# Action item:
Repeat exactly the lines of the entries below from the one with "decimal_after s = Some g ->" through the one with "unfold decimal_after.", both ends included, and nothing else.

# Task inputs:
(* ================================================================== *)
(** * Further properties: the [/api/scrape-single] route               *)
(* ================================================================== *)

(** Lines 271-274: the date parsed, or the [ValueError] caught. *)
Lemma parse_date (s : string) (w : World) :
  try_except
    (lift (strptime s) ;;; ret true)
    (fun e => if isinstance e ValueError then ret false else raise e) w
  = (Return match strptime s with
            | Return _ => true
            | Raise _ => false
            end, w).
Proof.
  unfold try_except, bind, lift, ret.
  destruct (strptime s) as [d|e] eqn:E; [reflexivity|].
  unfold isinstance. now rewrite (strptime_raises_ValueError s e E).
Qed.



(** X13.  A single-date request whose date [strptime] accepts is
    answered with the fetcher's result for the string as it was given
    (the parsed date is discarded): one call of the limiter, one
    request to the URL built from that string, and a well-formed result
    carrying it.  This holds for every date up to 9999-12-31. *)
Theorem single_route_fetches
  (data : SingleRequest) (w : World) (date_str : string) (d : datetime) :
  date_field data = Some date_str ->
  strptime date_str = Return d ->
  exists (r : FetchResult) (w' : World),
    scrape_single_rate data w = (Return (SingleResult r), w')
    /\ scrape_xe_rate date_str w = (Return r, w')
    /\ date r = date_str
    /\ well_formed r
    /\ requested (log w') = (requested (log w) ++ [url_for date_str])%list
    /\ request_count (limiter w') = request_count (limiter w) + 1.
Proof.
  intros E S. unfold scrape_single_rate. rewrite E.
  assert (F : falsy (Some date_str) = false).
  { destruct date_str; [vm_compute in S; discriminate|reflexivity]. }
  rewrite F. cbn [value_of].
  rewrite (bind_Return _ _ _ _ _ (parse_date _ w)). rewrite S.
  destruct (scrape_xe_rate_paced date_str w) as (r & w' & R & D & Wf & C & Q & _).
  exists r, w'. rewrite (bind_Return _ _ _ _ _ R). unfold ret.
  repeat split; assumption.
Qed.

Lemma single_route_fetches_witness :
  exists (r : FetchResult) (w' : World),
    scrape_single_rate {| date_field := Some "9999-12-31" |} (serving page_with_rate)
    = (Return (SingleResult r), w')
    /\ scrape_xe_rate "9999-12-31" (serving page_with_rate) = (Return r, w')
    /\ date r = "9999-12-31"
    /\ well_formed r
    /\ requested (log w')
       = (requested (log (serving page_with_rate)) ++ [url_for "9999-12-31"])%list
    /\ request_count (limiter w')
       = request_count (limiter (serving page_with_rate)) + 1.
Proof.
  apply (single_route_fetches _ _ "9999-12-31" MAXORDINAL).
  - reflexivity.
  - vm_compute. reflexivity.
Defined.

(** X14.  The single-date route never raises: every request, whatever
    its date and whatever the transport and the parser do, gets a 400
    answer or a result. *)
Theorem single_route_never_raises (data : SingleRequest) (w : World) :
  exists (answer : single_reply) (w' : World),
    scrape_single_rate data w = (Return answer, w').
Proof.
  unfold scrape_single_rate.
  destruct (falsy (date_field data)); [eexists; eexists; reflexivity|].
  rewrite (bind_Return _ _ _ _ _ (parse_date _ w)).
  destruct (strptime (value_of (date_field data))); [|eexists; eexists; reflexivity].
  destruct (scrape_xe_rate_returns (value_of (date_field data)) w) as (r & w' & R & _).
  rewrite (bind_Return _ _ _ _ _ R). eexists. eexists. reflexivity.
Qed.

(* ================================================================== *)
(** * Further properties: what a result depends on                     *)
(* ================================================================== *)

(** X15.  When the transport's answer depends on the URL alone (not on
    the user agent drawn or on the moment of the request), the result
    of the single-date fetcher depends on nothing but the date, the
    transport and the parser: not on the clock, the limiter's state, the
    random draws or what was requested before.  In particular repeated
    calls for a date give identical results. *)
Theorem result_depends_only_on_answer (date_str : string) (w1 w2 : World) :
  network w1 = network w2 -> html_parser w1 = html_parser w2 ->
  (forall url headers headers' n n',
      network w1 url headers n = network w1 url headers' n') ->
  fst (scrape_xe_rate date_str w1) = fst (scrape_xe_rate date_str w2).
Proof.
  intros N P D.
  destruct (wait_spec w1) as (d1 & v1 & W1 & _ & _ & _ & _ & _ & _ & A2 & A3 & _).
  destruct (wait_spec w2) as (d2 & v2 & W2 & _ & _ & _ & _ & _ & _ & B2 & B3 & _).
  rewrite (scrape_xe_rate_after_wait date_str w1 v1 d1 W1).
  rewrite (scrape_xe_rate_after_wait date_str w2 v2 d2 W2).
  destruct (fetch_page_outcome (url_for date_str) v1) as (h1 & F1).
  destruct (fetch_page_outcome (url_for date_str) v2) as (h2 & F2).
  rewrite A2, A3 in F1. rewrite B2, B3, <- N, <- P in F2.
  rewrite (D _ h2 h1 _ (oracle v1 (S (cursor v1)))) in F2. rewrite <- F1 in F2.
  destruct (fetch_page (url_for date_str) v1) as [o1 u1].
  destruct (fetch_page (url_for date_str) v2) as [o2 u2].
  cbn [fst] in F2. subst o2. now destruct o1.
Qed.

Lemma result_depends_only_on_answer_witness :
  fst (scrape_xe_rate "2024-03-01" (serving page_with_rate))
  = fst (scrape_xe_rate "2024-03-01"
           (snd (scrape_xe_rate "2024-03-01" (serving page_with_rate)))).
Proof.
  apply result_depends_only_on_answer.
  - vm_compute. reflexivity.
  - vm_compute. reflexivity.
  - intros url headers headers' n n'. reflexivity.
Defined.

(* ================================================================== *)
(** * Further properties: the decimal of the pattern fallback          *)
(* ================================================================== *)

Lemma span_isdigit (s : string) : all_chars isdigit (fst (span isdigit s)) = true.
Proof.
  induction s as [|c s IH]; [reflexivity|].
  simpl. destruct (isdigit c) eqn:D; [|reflexivity].
  destruct (span isdigit s) as [a b]. simpl in *. now rewrite D.
Qed.

(** What the group of a match looks like: digits, a point, digits. *)
Lemma decimal_after_shape (s g : string) :
  decimal_after s = Some g ->
  exists (c1 c2 : ascii) (d1 d2 : string),
    g = String c1 d1 ++ "." ++ String c2 d2
    /\ all_chars isdigit (String c1 d1) = true
    /\ all_chars isdigit (String c2 d2) = true.
Proof.
  unfold decimal_after.
  pose proof (span_isdigit (dropwhile not_digit s)) as D1.
  destruct (span isdigit (dropwhile not_digit s)) as [d1 r1]. cbn [fst] in D1.
  destruct d1 as [|c1 d1]; [discriminate|].
  destruct r1 as [|p r2]; [discriminate|].
  destruct (Ascii.eqb p ".") eqn:P;
    [apply Ascii.eqb_eq in P; subst p|].
  - pose proof (span_isdigit r2) as D2.
    destruct (span isdigit r2) as [d2 r3]. cbn [fst] in D2.
    destruct d2 as [|c2 d2]; [discriminate|].
    intros [= <-]. now exists c1, c2, d1, d2.
  - intros H. exfalso. revert H P.
    destruct p as [[] [] [] [] [] [] [] []]; try discriminate; intros _ P; discriminate P.
Qed.

Lemma first_occurrence_shape (marker raw g : string) :
  first_occurrence marker raw = Some g ->
  exists (c1 c2 : ascii) (d1 d2 : string),
    g = String c1 d1 ++ "." ++ String c2 d2
    /\ all_chars isdigit (String c1 d1) = true
    /\ all_chars isdigit (String c2 d2) = true.
Proof.
  induction raw as [|c raw IH].
  - simpl. destruct (startswith marker EmptyString); [|discriminate].
    destruct (decimal_after _) as [g'|] eqn:E; [|discriminate].
    intros [= <-]. now apply (decimal_after_shape _ _ E).
  - rewrite first_occurrence_cons.
    destruct (if startswith marker (String c raw) then _ else None) as [g'|] eqn:E.
    + intros [= <-]. destruct (startswith marker (String c raw)); [|discriminate].
      now apply (decimal_after_shape _ _ E).
    + exact IH.
Qed.

Ltac char_cases c H :=
  destruct c as [[] [] [] [] [] [] [] []]; cbv in H; try discriminate H.

Lemma plain_not_space (c : ascii) : plain c = true -> Py_ISSPACE c = false.
Proof. intros H. char_cases c H; reflexivity. Qed.

Lemma plain_not_underscore (c : ascii) : plain c = true -> Ascii.eqb c "_" = false.
Proof. intros H. char_cases c H; reflexivity. Qed.

Lemma isdigit_plain (c : ascii) : isdigit c = true -> plain c = true.
Proof. unfold plain. now intros ->. Qed.

Lemma all_chars_impl (p q : ascii -> bool) (s : string) :
  (forall c, p c = true -> q c = true) -> all_chars p s = true -> all_chars q s = true.
Proof.
  intros I. induction s as [|c s IH]; [reflexivity|].
  simpl. intros H. apply andb_true_iff in H. destruct H as [H1 H2].
  now rewrite (I c H1), IH.
Qed.

Lemma all_chars_app (p : ascii -> bool) (a b : string) :
  all_chars p (a ++ b) = all_chars p a && all_chars p b.
Proof.
  induction a as [|c a IH]; [reflexivity|].
  simpl. now rewrite IH, andb_assoc.
Qed.

Lemma lstrip_plain (s : string) : all_chars plain s = true -> lstrip s = s.
Proof.
  destruct s as [|c s]; [reflexivity|].
  simpl. intros H. apply andb_true_iff in H. destruct H as [H _].
  now rewrite (plain_not_space c H).
Qed.

Lemma rstrip_plain (s : string) : all_chars plain s = true -> rstrip s = s.
Proof.
  induction s as [|c s IH]; [reflexivity|].
  simpl. intros H. apply andb_true_iff in H. destruct H as [H1 H2].
  rewrite (IH H2). destruct s; [|reflexivity].
  now rewrite (plain_not_space c H1).
Qed.

Lemma strip_underscores_plain (s : string) :
  forall prev : option ascii,
    all_chars plain s = true ->
    match prev with
    | Some p => plain p = true
    | None => True
    end ->
    strip_underscores prev s = Some s.
Proof.
  induction s as [|c s IH]; intros prev H P.
  - destruct prev as [p|]; [|reflexivity]. char_cases p P; reflexivity.
  - simpl in H. apply andb_true_iff in H. destruct H as [H1 H2].
    cbn [strip_underscores]. rewrite (plain_not_underscore c H1).
    pose proof (IH (Some c) H2 H1) as E.
    destruct prev as [p|]; [|now rewrite E].
    char_cases p P; now rewrite E.
Qed.

Lemma read_sign_digit (c : ascii) (s : string) :
  isdigit c = true -> read_sign (String c s) = (false, String c s).
Proof. intros H. char_cases c H; reflexivity. Qed.

Lemma parse_inf_or_nan_digit (neg : bool) (c : ascii) (s : string) :
  isdigit c = true -> parse_inf_or_nan neg (String c s) = None.
Proof. intros H. char_cases c H; reflexivity. Qed.

Lemma read_digits_run (d : string) :
  forall (acc : N) (r : string),
    all_chars isdigit d = true -> leading_digit r = false ->
    read_digits acc (d ++ r) = (digits_value acc d, String.length d, r).
Proof.
  induction d as [|c d IH]; intros acc r H L.
  - destruct r as [|x r]; [reflexivity|]. simpl in *. now rewrite L.
  - simpl in H. apply andb_true_iff in H. destruct H as [H1 H2].
    simpl. rewrite H1. now rewrite (IH _ r H2 L).
Qed.

(** [float()] on digits, a point, digits: never a [ValueError]; the
    value is the correctly rounded one of the decimal. *)
Lemma float_of_decimal (c1 c2 : ascii) (d1 d2 : string) :
  all_chars isdigit (String c1 d1) = true ->
  all_chars isdigit (String c2 d2) = true ->
  float_of_string (String c1 d1 ++ "." ++ String c2 d2)
  = Some (decimal_to_float false
            (digits_value (digits_value 0 (String c1 d1)) (String c2 d2))
            (0 - Z.of_nat (String.length (String c2 d2)))).
Proof.
  intros D1 D2.
  set (a := String c1 d1) in *. set (b := String c2 d2) in *.
  assert (P : all_chars plain (a ++ "." ++ b) = true).
  { rewrite all_chars_app.
    rewrite (all_chars_impl isdigit plain a isdigit_plain D1).
    change ("." ++ b) with (String "." b). cbn [all_chars andb].
    change (plain ".") with true. cbn [andb].
    apply (all_chars_impl isdigit plain b isdigit_plain D2). }
  unfold float_of_string, strip.
  rewrite (lstrip_plain _ P), (rstrip_plain _ P).
  rewrite (strip_underscores_plain _ None P I).
  assert (C1 : isdigit c1 = true).
  { subst a. simpl in D1. apply andb_true_iff in D1. tauto. }
  assert (Ea : (a ++ "." ++ b) = String c1 (d1 ++ "." ++ b)) by reflexivity.
  rewrite Ea at 1. rewrite (read_sign_digit c1 _ C1).
  rewrite (parse_inf_or_nan_digit false c1 _ C1). rewrite <- Ea.
  unfold parse_decimal.
  rewrite (read_digits_run a 0%N ("." ++ b) D1 eq_refl).
  change ("." ++ b) with (String "." b). cbv iota beta.
  rewrite <- (append_empty_r b) at 1.
  rewrite (read_digits_run b _ EmptyString D2 eq_refl).
  subst a b. cbn [String.length Nat.add]. reflexivity.
Qed.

# Answer to this task:
  decimal_after s = Some g ->
  exists (c1 c2 : ascii) (d1 d2 : string),
    g = String c1 d1 ++ "." ++ String c2 d2
    /\ all_chars isdigit (String c1 d1) = true
    /\ all_chars isdigit (String c2 d2) = true.
Proof.
  unfold decimal_after.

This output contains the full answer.